Podemos resumir las características del conocimiento científico en tres cualidades: el conocimiento científico es general, social y legal. Lo fundamental para que un conocimiento pueda llamarse científico, es que tal conocimiento sea comunicado. El conocimiento no comunicado de hecho, aunque en principio sea comunicable, no integra el sistema científico al que por su naturaleza está destinado. La diferencia entre el conocimiento vulgar y el científico es que el primero se aprende naturalmente y el científico se obtiene mediante el estudio y la investigación.
El conocimiento científico, pues, se representa en conglomerados de proposiciones agrupadas en torno de hipótesis, de leyes o de conjuntos de leyes que buscan comprender ciertos sectores del universo. El modo en que estas proposiciones se fundan unas en otras constituye su unidad lógica; el hecho de referirse a un mismo sector del universo constituye su unidad temática. Una ciencia es, pues, una agrupación de conocimientos científicos organizados entre sí sistemáticamente.
La actividad del hombre de ciencia consiste, en términos genéricos, en recopilar datos, elaborarlos, extraer de ellos conclusiones, confrontar estas conclusiones con otros datos y con el resultado de otras investigaciones, ordenar todas las conclusiones de un modo sistemático y exponerlas con precisión.
Las ciencias fácticas tienen como fuente principal la experiencia y las ciencias formales tienen como fuente básica el razonamiento


            Método y metodología

El método (del griego métodos: metá, a lo largo, y hodós, camino: “ir a lo largo del (buen) camino”) es la “forma y manera de proceder en cualquier dominio, de ordenar la actividad y ordenarla a un fin”.[2]
Según M. Bunge, un método es un procedimiento para tratar un conjunto de problemas. Este procedimiento es “regular, explícito y repetible para lograr algo ya sea material o conceptual”.[3]
Descartes afirma que el método sirve “para dirigir la razón y buscar la verdad en las ciencias.”. Sócrates, en la Mayéutica, muestra la unidad entre filosofía y método. G. Gadamer titula su obra Verdad y Método. Para Bacon, el método es el inductivo: conjunto de reglas para observar fenómenos e inferir conclusiones de esas observaciones. Galileo, padre de la ciencia natural moderna, propone hipótesis y las somete a prueba experimental.
La metodología es un estudio de los diferentes procedimientos de prueba, de técnica, de estrategia y de investigación utilizados en las ciencias de cara a la investigación de lo que denominamos realidad.
Para cada orden de cosas puede haber una metodología diferente. Hay metodologías que se refieren a la técnica física y otras que se ocupan de las acciones del espíritu: métodos de pensamiento o normas del recto pensar. Hay hoy en día un cierto pluralismo de métodos aunque existen reglas (que evitan la arbitrariedad), las cuales no vienen de teorías abstractas de racionalidad sino del proceso mismo de investigación.
Sin pensamiento metódico no es posible ni la ciencia ni la filosofía. El método no suple el talento y a la creatividad, sino que les ayuda. El talento y la creatividad pueden incluso crear nuevos métodos.

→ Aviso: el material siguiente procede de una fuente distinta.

(* ===== verification/TimeString.v ===== *)
(** * Timestamps as strings (src/Time.cpp)

    [TimestampToString] prints a date, a time of the day, up to nine digits of the second in
    groups of three, and the offset of the local time from UTC; [StringToTimestamp] reads it
    back. [DayTimeBegin] holds what the program learns at its start: the difference of its two
    clocks and the offset in hours, which is zero unless the build defines [tm_gmtoff].
    [None] is an overflow of [int] or [int64_t], a read outside of the string or a write
    outside of the buffers of [sprintf]. Strings hold no zero character. *)

From Stdlib Require Import Ascii String.
From S2P Require Import Prelude CString Time.

Module TimeString.
Import CString Time.

Record DayTimeBegin := mkBegin { nanosecondsSinceEpoch : Z; hoursOffset : Z }.

(** The constructor, given what the wall clock and the steady clock show. *)
Definition DayTimeBegin_init (date now : Z) : option DayTimeBegin :=
  assert* fits 64 (date - now) in Some (mkBegin (date - now) 0).

Definition hoursOffsetNanoseconds (g : DayTimeBegin) : Z := hoursOffset g * 3600 * 1000 * 1000 * 1000.

Definition TemporaryTimestampToTimestamp (g : DayTimeBegin) (tmpTimestamp : Z) : option Z :=
  assert* fits 64 (nanosecondsSinceEpoch g + tmpTimestamp) in Some (nanosecondsSinceEpoch g + tmpTimestamp).

Definition DeltaNsBetweenTimestamps (begin end_ : Z) : option Z :=
  assert* fits 64 (end_ - begin) in Some (end_ - begin).

Definition DeltaNsBetweenTimepoints (begin end_ : Z) : option Z :=
  assert* fits 64 (end_ - begin) in Some (end_ - begin).

Definition clamp_digits (subsecondDigits : Z) : Z :=
  let d := if 9 <? subsecondDigits then 9 else subsecondDigits in
  if d <? 0 then 0 else d.

(** [".%3.3li.%3.3li.%3.3li"], cut after the wanted digits and the dots in front of them. *)
Definition subseconds_string (ns subsecondDigits : Z) : option (list Z) :=
  let subsecondsLen := subsecondDigits + Z.quot (subsecondDigits + 2) 3 in
  let* s := sprintf 31 (chars "." ++ print_int 3 (Z.quot ns 1000000)
              ++ chars "." ++ print_int 3 (Z.rem (Z.quot ns 1000) 1000)
              ++ chars "." ++ print_int 3 (Z.rem ns 1000)) in
  Some (take (Z.to_nat subsecondsLen) s).

(** ["%4.4i-%2.2i-%2.2i+%2.2i:%2.2i:%2.2i"]. *)
Definition date_string (year month day h m s : Z) : list Z :=
  print_int 4 year ++ chars "-" ++ print_int 2 month ++ chars "-" ++ print_int 2 day
    ++ chars "+" ++ print_int 2 h ++ chars ":" ++ print_int 2 m ++ chars ":" ++ print_int 2 s.

Definition TimestampToString (g : DayTimeBegin) (timestamp subsecondDigits : Z) : option (list Z) :=
  let timestamp := timestamp - hoursOffsetNanoseconds g in
  assert* fits 64 timestamp in
  let seconds := Z.quot timestamp 1000000000 in
  let ns := timestamp - seconds * 1000000000 in
  let* subsecondsStr := subseconds_string ns (clamp_digits subsecondDigits) in
  let* (day, month, year) := YMDFromTimestamp timestamp in
  let h := Z.rem (Z.quot seconds 3600) 24 in
  let m := Z.rem (Z.quot seconds 60) 60 in
  let s := Z.rem seconds 60 in
  let* str := sprintf 48 (date_string year month day h m s) in
  let* tmp := sprintf 31 (chars "U" ++ print_signed (- hoursOffset g)) in
  Some (str ++ subsecondsStr ++ tmp).

Definition GetCurrentTimestampString (g : DayTimeBegin) (now subsecondDigits : Z) : option (list Z) :=
  let* t := TemporaryTimestampToTimestamp g now in TimestampToString g t subsecondDigits.

(** ["%d-%d-%d+%d:%d:%d"]. *)
Definition date_format : list directive :=
  [PercentD; Exactly 45; PercentD; Exactly 45; PercentD; Exactly 43; PercentD; Exactly 58; PercentD;
   Exactly 58; PercentD].

(** The part behind [U] gives the offset and is cut off. *)
Definition split_utc (subsecondsStr : list Z) : option (list Z * Z) :=
  match find subsecondsStr (chars "U") with
  | None => Some (subsecondsStr, 0)
  | Some utcPos =>
      let utcStr := drop (Z.to_nat utcPos) subsecondsStr in
      let vals := sscanf [Exactly 85; PercentD] utcStr in
      let utcOffset := nth 0 vals 0 in
      assert* forallb (fits 32) vals && fits 32 (- utcOffset) in
      Some (vresize subsecondsStr utcPos 0, - utcOffset)
  end.

(** The dots between the groups are erased, missing digits are zeros. *)
Definition read_subseconds (subsecondsStr : list Z) : option Z :=
  let* s := if 7 <? zlen subsecondsStr then erase subsecondsStr 7 1 else Some subsecondsStr in
  let* s := if 3 <? zlen s then erase s 3 1 else Some s in
  Some (atoi (vresize s 9 48)).

Definition StringToTimestamp (str : list Z) : option Z :=
  let vals := sscanf date_format str in
  assert* forallb (fits 32) vals in
  let years := nth 0 vals 0 in
  let months := nth 1 vals 0 in
  let days := nth 2 vals 0 in
  let hours := nth 3 vals 0 in
  let minutes := nth 4 vals 0 in
  let seconds := nth 5 vals 0 in
  assert* 20 <=? zlen str in
  let* (subsecondsStr, utcOffset) := split_utc (drop 20 str) in
  let* subseconds := read_subseconds subsecondsStr in
  let* date := TimestampFromYMD days months years in
  let daytime := (hours * 60 + minutes) * 60 + seconds in
  assert* fits 32 ((hours * 60 + minutes) * 60) && fits 32 daytime in
  let t := Z.quot date 1000000000 + daytime in
  assert* fits 64 (t * 1000000000) in
  let tpSeconds := t + utcOffset * 3600 in
  let ns := tpSeconds * 1000000000 + subseconds in
  assert* fits 64 (tpSeconds * 1000000000) && fits 64 ns in
  Some ns.

(** ** The date *)

Lemma valid_date_bounds day month year : valid_date day month year ->
  1970 <= year /\ 1 <= month <= 12 /\ 1 <= day <= 31.
Proof.
  intros [Hy (len & Hlen & Hday)]. pose proof (vget_Some_range _ _ _ Hlen) as Hr. change (zlen _) with 12 in Hr.
  assert (len <= 31); [ | lia ]. apply vget_elem in Hlen.
  destruct (IsLeapYear year); repeat (apply elem_of_cons in Hlen as [-> | Hlen]; [ lia | ]); by apply elem_of_nil in Hlen.
Qed.

Lemma sscanf_date y mo d h mi s rest :
  0 <= y < 10000 -> 0 <= mo < 100 -> 0 <= d < 100 -> 0 <= h < 100 -> 0 <= mi < 100 -> 0 <= s < 100 ->
  starts_with_digit rest = false ->
  sscanf date_format (date_string y mo d h mi s ++ rest) = [y; mo; d; h; mi; s]
  /\ length (date_string y mo d h mi s) = 19%nat.
Proof.
  intros Hy Hmo Hd Hh Hmi Hs Hr. unfold date_string.
  rewrite (print_int_digits 4 y), !print_int_digits by done. split; [ | by rewrite !length_app, !length_digits ].
  unfold date_format. rewrite <- !app_assoc. cbn [sscanf].
  repeat (rewrite scan_int_digits by (done || lia); cbn [chars map list_ascii_of_string app sscanf];
    match goal with |- context [if ?a =? ?b then _ else _] => change (a =? b) with true; cbn match | _ => idtac end).
  done.
Qed.

(** ** The subseconds *)

Lemma find_char l c r : c ∉ l -> find_nat (l ++ c :: r) [c] = Some (length l).
Proof.
  induction l as [|x l IH]; intros Hn; cbn [app find_nat].
  - unfold starts_with. cbn. by rewrite bool_decide_true.
  - apply not_elem_of_cons in Hn as [Hx Hl]. unfold starts_with. cbn [length take].
    rewrite bool_decide_false by congruence. by rewrite IH.
Qed.

Lemma split_utc_at l o tail : 85 ∉ l -> scan_int tail = Some (o, []) -> - 2 ^ 31 < o < 2 ^ 31 ->
  split_utc (l ++ 85 :: tail) = Some (l, - o).
Proof.
  intros Hl Ho Hb. unfold split_utc, find. change (chars "U") with [85]. rewrite find_char by done. cbn [fmap option_fmap option_map].
  rewrite Nat2Z.id, drop_app_length. cbn [sscanf]. change (85 =? 85) with true. cbn match. rewrite Ho. cbn [nth forallb].
  assert (fits 32 o = true /\ fits 32 (- o) = true) as [-> ->] by (unfold fits; split; cmp). cbn [andb].
  unfold vresize. rewrite Nat2Z.id, take_app_length.
  replace (Z.to_nat (Z.of_nat (length l) - zlen (l ++ 85 :: tail))) with O by (rewrite zlen_app; unfold zlen; simpl; lia).
  simpl. by rewrite app_nil_r.
Qed.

II.                El método científico y algunos métodos de la ciencia

            El método científico

El método científico sirve para adquirir o comprobar los conocimientos de la ciencia. Es un procedimiento que se aplica al ciclo entero de la investigación en el marco de cada problema de conocimiento, una estrategia de investigación que tiene por objeto averiguar la verdad de proposiciones.
K. R. Popper decía que “los filósofos son tan libres como cualquiera otras personas de emplear cualquier método en la búsqueda de la verdad”. El único método de toda “discusión racional” y, por ello, tanto de las ciencias de la naturaleza como de la filosofía, es el de “enunciar claramente los propios problemas y de examinar críticamente las diversas soluciones propuestas”.[4] El solía utilizar el siguiente esquema para representar el esqueleto del “método” científico:

P1          TT1         EE1         P2       TT2

En este esquema, el “problema” inicial (P1) es el punto de partida. El trabajo científico siempre comienza con problemas. Existen problemas de tipos muy diferentes: hay problemas empíricos, que se encuentran muy próximos al nivel de lo observable, problemas teóricos, mucho más abstractos, y toda una gama de tipos intermedios. En cualquier caso, la regla básica del método científico es delimitar en qué consiste el problema que intentamos resolver. Sobre esa base, proponemos una “teoría tentativa” (TT1) que pueda aportar una solución. Obsérvese que aquí “teoría” significa “hipótesis”, sin más, que literalmente significa “lo que se supone”. A continuación evaluamos la hipótesis y, eventualmente, detectamos los errores que contiene y procedemos a la “eliminación de error” (EE1), lo cual nos conduce a una nueva formulación del problema inicial, o sea, a un nuevo problema (P2), y así sucesivamente.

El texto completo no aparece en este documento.